Objective: Assessment of the prevalence of the metabolic syndrome (MetS) and its components in Italian obese individuals. Methods: Cross-sectional estimate of MetS prevalence using the IDF definition in 635 obese (BMI ≧ 35 kg/m2) individuals (286 men, 349 women) aged 19–78 years hospitalised for mass excess treatment. Results: MetS prevalence was significantly (p < 0.001) higher in males (75.9%) than in females (61.9%), due to the increased prevalence of 4/5 involved abnormalities. A multivariate binary logistic regression analysis disclosed a contributory independent effect of ageing (p < 0.01–0.001), but not of BMI, whereas large waist circumference (p < 0.01) and high waist-to-hip ratio (p < 0.01) contributed to MetS prevalence only in women. Affected individuals were significantly older (males p = 0.022; females p < 0.001), affected men being younger than affected women (p < 0.01). The prevailing clinical picture included all abnormalities (21.2% in men, 22.2% in women); in minimal trait MetS (3/5 abnormalities), the prevailing combination was, beside central obesity, hypertension-hyperglycaemia in men (12.4%), and hypertension-dyslipidemia in women (19.4%). Conclusions: MetS is a highly prevalent condition among Italian obese individuals. Prevalence and combinations of involved abnormalities differ considerably between genders and suggest a different pathophysiology of the MetS in men and women, with possible relevance for prevention and treatment of the condition.
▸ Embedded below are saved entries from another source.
Definition set_commit_stagedir (self : OstreeRepo) (s : option dir)
  : OstreeRepo :=
  mkRepo (inited self) (mode self) (repodir self) (repo_dir self)
    (objects_dir self) s (parent_repo self) (dirmeta_cache self)
    (disable_xattrs self) (config self) (collection_id self) (remotes self).

(** Induction along the parent chain. *)
Fixpoint OstreeRepo_chain_ind (P : OstreeRepo → Prop)
    (Hroot : ∀ self, parent_repo self = None → P self)
    (Hchild : ∀ self parent,
        parent_repo self = Some parent → P parent → P self)
    (self : OstreeRepo) {struct self} : P self :=
  match self as r return P r with
  | mkRepo i m rp rd od sd None dc dx c cid rs =>
      Hroot (mkRepo i m rp rd od sd None dc dx c cid rs) eq_refl
  | mkRepo i m rp rd od sd (Some p) dc dx c cid rs =>
      Hchild (mkRepo i m rp rd od sd (Some p) dc dx c cid rs) p eq_refl
        (OstreeRepo_chain_ind P Hroot Hchild p)
  end.

(** ** Remotes registry: lookup and option getters *)

Definition _ostree_repo_get_remote (self : OstreeRepo) (name : string)
  : GResult OstreeRemote :=
  match remotes self !! name with
  | Some remote => GOk remote
  | None => GErr G_IO_ERROR_NOT_FOUND
  end.

Fixpoint _ostree_repo_get_remote_inherited (self : OstreeRepo) (name : string)
  : GResult OstreeRemote :=
  match _ostree_repo_get_remote self name with
  | GOk remote => GOk remote
  | other =>
      match parent_repo self with
      | Some parent => _ostree_repo_get_remote_inherited parent name
      | None => other
      end
  end.

Definition _ostree_repo_remote_name_is_file (remote_name : string) : bool :=
  String.prefix "file://" remote_name.

Section RemoteOptions.
(** GLib decodes a raw key-file value on access; [None] is
    [G_KEY_FILE_ERROR_INVALID_VALUE]. *)
Variable g_key_file_parse_value_as_string : string → option string.
Variable g_key_file_parse_value_as_string_list : string → option (list string).
Variable g_key_file_parse_value_as_boolean : string → option bool.

Definition g_key_file_get {A} (parse : string → option A)
    (kf : GKeyFile) (group key : string) : GResult A :=
  raw ← g_key_file_lookup kf group key;
  match parse raw with
  | Some v => GOk v
  | None => GErr G_KEY_FILE_ERROR_INVALID_VALUE
  end.

Definition g_key_file_get_string :=
  g_key_file_get g_key_file_parse_value_as_string.
Definition g_key_file_get_string_list :=
  g_key_file_get g_key_file_parse_value_as_string_list.
Definition g_key_file_get_boolean :=
  g_key_file_get g_key_file_parse_value_as_boolean.

Fixpoint ostree_repo_get_remote_option (self : OstreeRepo)
    (remote_name option_name : string) (default_value : option string)
  : GResult (option string) :=
  if _ostree_repo_remote_name_is_file remote_name then GOk default_value
  else
    match _ostree_repo_get_remote self remote_name with
    | GOk remote =>
        match g_key_file_get_string (remote_options remote)
                (remote_group remote) option_name with
        | GOk value => GOk (Some value)
        | GErr G_KEY_FILE_ERROR_KEY_NOT_FOUND =>
            (* errors of the parent are ignored: the remote was found *)
            match parent_repo self with
            | Some parent =>
                match ostree_repo_get_remote_option parent remote_name
                        option_name default_value with
                | GOk out_value => GOk out_value
                | _ => GOk default_value
                end
            | None => GOk default_value
            end
        | GErr temp_error => GErr temp_error
        | GAbort => GAbort
        end
    | GErr temp_error =>
        match parent_repo self with
        | Some parent =>
            ostree_repo_get_remote_option parent remote_name option_name
              default_value
        | None => GErr temp_error
        end
    | GAbort => GAbort
    end.

Fixpoint ostree_repo_get_remote_list_option (self : OstreeRepo)
    (remote_name option_name : string) : GResult (option (list string)) :=
  if _ostree_repo_remote_name_is_file remote_name then GOk None
  else
    match _ostree_repo_get_remote self remote_name with
    | GOk remote =>
        match g_key_file_get_string_list (remote_options remote)
                (remote_group remote) option_name with
        | GErr G_KEY_FILE_ERROR_KEY_NOT_FOUND =>
            match parent_repo self with
            | Some parent =>
                match ostree_repo_get_remote_list_option parent remote_name
                        option_name with
                | GOk out_value => GOk out_value
                | _ => GOk None
                end
            | None => GOk None
            end
        | GErr temp_error => GErr temp_error
        | GOk value => GOk (Some value)
        | GAbort => GAbort
        end
    | GErr temp_error =>
        match parent_repo self with
        | Some parent =>
            ostree_repo_get_remote_list_option parent remote_name option_name
        | None => GErr temp_error
        end
    | GAbort => GAbort
    end.

Fixpoint ostree_repo_get_remote_boolean_option (self : OstreeRepo)
    (remote_name option_name : string) (default_value : bool)
  : GResult bool :=
  if _ostree_repo_remote_name_is_file remote_name then GOk default_value
  else
    match _ostree_repo_get_remote self remote_name with
    | GOk remote =>
        match g_key_file_get_boolean (remote_options remote)
                (remote_group remote) option_name with
        | GErr G_KEY_FILE_ERROR_KEY_NOT_FOUND =>
            match parent_repo self with
            | Some parent =>
                match ostree_repo_get_remote_boolean_option parent
                        remote_name option_name default_value with
                | GOk out_value => GOk out_value
                | _ => GOk default_value
                end
            | None => GOk default_value
            end
        | GErr temp_error => GErr temp_error
        | GOk value => GOk value
        | GAbort => GAbort
        end
    | GErr temp_error =>
        match parent_repo self with
        | Some parent =>
            ostree_repo_get_remote_boolean_option parent remote_name
              option_name default_value
        | None => GErr temp_error
        end
    | GAbort => GAbort
    end.

Definition ostree_repo_remote_get_url (self : OstreeRepo) (name : string)
  : GResult string :=
  if _ostree_repo_remote_name_is_file name then GOk name
  else
    url ← ostree_repo_get_remote_option self name "url" None;
    match url with
    | Some u => GOk u
    | None => GErr G_IO_ERROR_NOT_FOUND
    end.

Definition ostree_repo_remote_get_gpg_verify (self : OstreeRepo)
    (name : string) : GResult bool :=
  (* for compatibility with pull-local, file:// URIs are not verified *)
  if _ostree_repo_remote_name_is_file name then GOk false
  else ostree_repo_get_remote_boolean_option self name "gpg-verify" true.

Definition ostree_repo_remote_get_gpg_verify_summary (self : OstreeRepo)
    (name : string) : GResult bool :=
  ostree_repo_get_remote_boolean_option self name "gpg-verify-summary" false.
End RemoteOptions.

(** ** Remotes registry: listing *)

(** [strcmp (a, b) <= 0] on NUL-terminated strings is the lexicographic
    order on their bytes, [String.le]; [g_list_sort] is a merge sort. *)
Definition g_list_sort_strcmp (l : list string) : list string :=
  merge_sort String.le l.

(** The helper calls itself; [fuel] bounds the number of calls, and [None]
    means the bound was reached before the helper returned. *)
Fixpoint _ostree_repo_remote_list (fuel : nat) (self : OstreeRepo)
    (out : gset string) : option (gset string) :=
  match fuel with
  | O => None
  | S fuel' =>
      let out' :=
        map_fold (λ key _ (acc : gset string), {[key]} ∪ acc) out
          (remotes self) in
      match parent_repo self with
      | Some _ => _ostree_repo_remote_list fuel' self out'
      | None => Some out'
      end
  end.

(** The array returned ([None] is [NULL]) and [*out_n_remotes]. *)
Definition ostree_repo_remote_list (fuel : nat) (self : OstreeRepo)
  : option (option (list string) * nat) :=
  remotes_ht ← _ostree_repo_remote_list fuel self ∅;
  let n_remotes := size remotes_ht in
  Some (if decide (0 < n_remotes)
        then Some (g_list_sort_strcmp (elements remotes_ht))
        else None,
        n_remotes).

(** ** Object store: loose paths *)

(** Modelled from the spec: [ostree_object_type_to_string] and
    [_ostree_loose_path] are defined in ostree-core.c, which is not part of
    this file.  The spec gives the layout [objects/XX/YYYY.EXT], with [XX]
    the first two characters of the digest, the rest as file stem, the
    extensions [.file], [.dirtree], [.dirmeta], [.commit], a [.commitmeta]
    twin next to a commit, and [.filez] instead of [.file] in archive-z2
    only.  The path is relative to the objects directory. *)
Definition ostree_object_type_to_string (objtype : OstreeObjectType) : string :=
  match objtype with
  | OSTREE_OBJECT_TYPE_FILE => "file"
  | OSTREE_OBJECT_TYPE_DIR_TREE => "dirtree"
  | OSTREE_OBJECT_TYPE_DIR_META => "dirmeta"
  | OSTREE_OBJECT_TYPE_COMMIT => "commit"
  | OSTREE_OBJECT_TYPE_TOMBSTONE_COMMIT => "commit-tombstone"
  | OSTREE_OBJECT_TYPE_COMMIT_META => "commitmeta"
  end.

Definition _ostree_loose_path (checksum : string) (objtype : OstreeObjectType)
    (repo_mode : OstreeRepoMode) : string :=
  String.substring 0 2 checksum +:+ "/" +:+
  String.substring 2 (String.length checksum - 2) checksum +:+ "." +:+
  ostree_object_type_to_string objtype +:+
  (if bool_decide (repo_mode = OSTREE_REPO_MODE_ARCHIVE_Z2
                   ∧ objtype = OSTREE_OBJECT_TYPE_FILE)
   then "z" else EmptyString).

(** Modelled from the spec: [OSTREE_OBJECT_TYPE_IS_META] is a macro of
    ostree-core.h; the metadata kinds are every kind but [FILE]. *)
Definition OSTREE_OBJECT_TYPE_IS_META (objtype : OstreeObjectType) : bool :=
  negb (bool_decide (objtype = OSTREE_OBJECT_TYPE_FILE)).

(** ** Object store: metadata objects *)

(** The out-parameters of [load_metadata_internal]; [None] is a pointer that
    was not passed, was left untouched, or was set to [NULL]. *)
Record MetadataOut : Type := mkMetadataOut {
  md_variant : option GVariant;
  md_stream : option bytes;
  md_size : option Z
}.

(** The variant of an open metadata file: mapped above 16 KiB, read into a
    buffer otherwise (the [if (out_variant)] block of
    [load_metadata_internal]). *)
Definition load_variant_from_fd (objtype : OstreeObjectType) (fd : inode)
  : GVariant :=
  if bool_decide (st_size fd > 16 * 1024)%Z
  then mkGVariant objtype (i_data fd) MappedFile
  else mkGVariant objtype (i_data fd) HeapBuffer.

(** [want_variant], [want_stream], [want_size] say which out-pointers are
    not [NULL].  The repository is returned too: a load may fill the
    directory-metadata cache of the repository that held the object.
    A violated [g_return_val_if_fail] is [GAbort]. *)
Fixpoint load_metadata_internal (self : OstreeRepo)
    (objtype : OstreeObjectType) (sha256 : string)
    (error_if_not_found want_variant want_stream want_size : bool)
  : OstreeRepo * GResult MetadataOut :=
  if negb (OSTREE_OBJECT_TYPE_IS_META objtype) then (self, GAbort)
  else
    let is_dirmeta_cachable :=
      bool_decide (objtype = OSTREE_OBJECT_TYPE_DIR_META)
      && want_variant && negb want_stream in
    let cache_hit :=
      if is_dirmeta_cachable
      then cache ← dirmeta_cache self; cache !! sha256
      else None in
    match cache_hit with
    | Some hit => (self, GOk (mkMetadataOut (Some hit) None None))
    | None =>
        let loose_path_buf := _ostree_loose_path sha256 objtype (mode self) in
        match ot_openat_ignore_enoent (objects_dir self) loose_path_buf with
        | GErr e => (self, GErr e)
        | GAbort => (self, GAbort)
        | GOk fd0 =>
            let fd_staged :=
              match fd0, commit_stagedir self with
              | None, Some stagedir =>
                  ot_openat_ignore_enoent stagedir loose_path_buf
              | _, _ => GOk fd0
              end in
            match fd_staged with
            | GErr e => (self, GErr e)
            | GAbort => (self, GAbort)
            | GOk (Some fd) =>
                if want_variant then
                  let ret_variant := load_variant_from_fd objtype fd in
                  let self' :=
                    match is_dirmeta_cachable, dirmeta_cache self with
                    | true, Some cache =>
                        set_dirmeta_cache self
                          (Some (<[sha256 := ret_variant]> cache))
                    | _, _ => self
                    end in
                  (self', GOk (mkMetadataOut (Some ret_variant) None
                                 (if want_size then Some (st_size fd)
                                  else None)))
                else
                  (self, GOk (mkMetadataOut None
                                (if want_stream then Some (i_data fd)
                                 else None)
                                (if want_size then Some (st_size fd)
                                 else None)))
            | GOk None =>
                match parent_repo self with
                | Some parent =>
                    (* ostree_repo_load_variant (self->parent_repo, ...) *)
                    let '(parent', r) :=
                      load_metadata_internal parent objtype sha256
                        true true false false in
                    match r with
                    | GOk out =>
                        (set_parent_repo self (Some parent'),
                         GOk (mkMetadataOut
                                (if want_variant then md_variant out
                                 else None)
                                None None))
                    | GErr e => (set_parent_repo self (Some parent'), GErr e)
                    | GAbort => (set_parent_repo self (Some parent'), GAbort)
                    end
                | None =>
                    if error_if_not_found
                    then (self, GErr G_IO_ERROR_NOT_FOUND)
                    else (self, GOk (mkMetadataOut None None None))
                end
            end
        end
    end.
The metabolic syndrome (MetS) is a multifactorial clinical entity with a very high (and still rising) prevalence in the general population of all countries investigated, involving an increased risk for mortality from cardiovascular disease and other causes [1,2,3,4]. The abnormalities that tend to cluster include raised arterial blood pressure (BP), reduced plasma levels of high-density lipoprotein cholesterol (HDL-CH), raised triglycerides (TG) plasma levels, raised fasting plasma glucose (FPG) concentration and obesity. In particular, central obesity has been recognised as a key element sustaining this syndrome [5], to the point that the International Diabetes Federation (IDF) recently included waist circumference (WC) above a critical cut-off value as a mandatory criterion for the diagnosis of the MetS [6].

In fact, adipose tissue excess is considered the driving factor in the development of the MetS, the prevalence increasing exponentially from the normal weight range to overweight and obesity [7]. A dysregulated production of multiple bioactive molecules from adipose tissue adversely affects different metabolic processes and ultimately participates in the pathogenesis of obesity-associated conditions such as insulin resistance, dyslipidaemia and hypertension [8,9], which are all key components of the MetS.

Nonetheless, in spite of the abundance of studies evaluating the prevalence of the MetS among specific cohorts with different characteristics and habits [1], the investigations restricted to samples of only obese individuals of both genders are surprisingly scanty, although most large epidemiological surveys included also individuals with BMI in the range of obesity [2,3,4,7]. We recently evaluated the prevalence and the clustering of the components of the MetS in homogeneous cohorts of obese women and reported in this gender a definite association of the pattern of lipid accumulation, a sexually regulated feature of body fat distribution, with disturbed glucose homeostasis and dyslipidaemia [10,11]. Thus, due also to gender-related differences in the pathological mechanisms underlying MetS and its related cardiovascular risks [12], obese males may possibly display a different characterisation of the MetS profile.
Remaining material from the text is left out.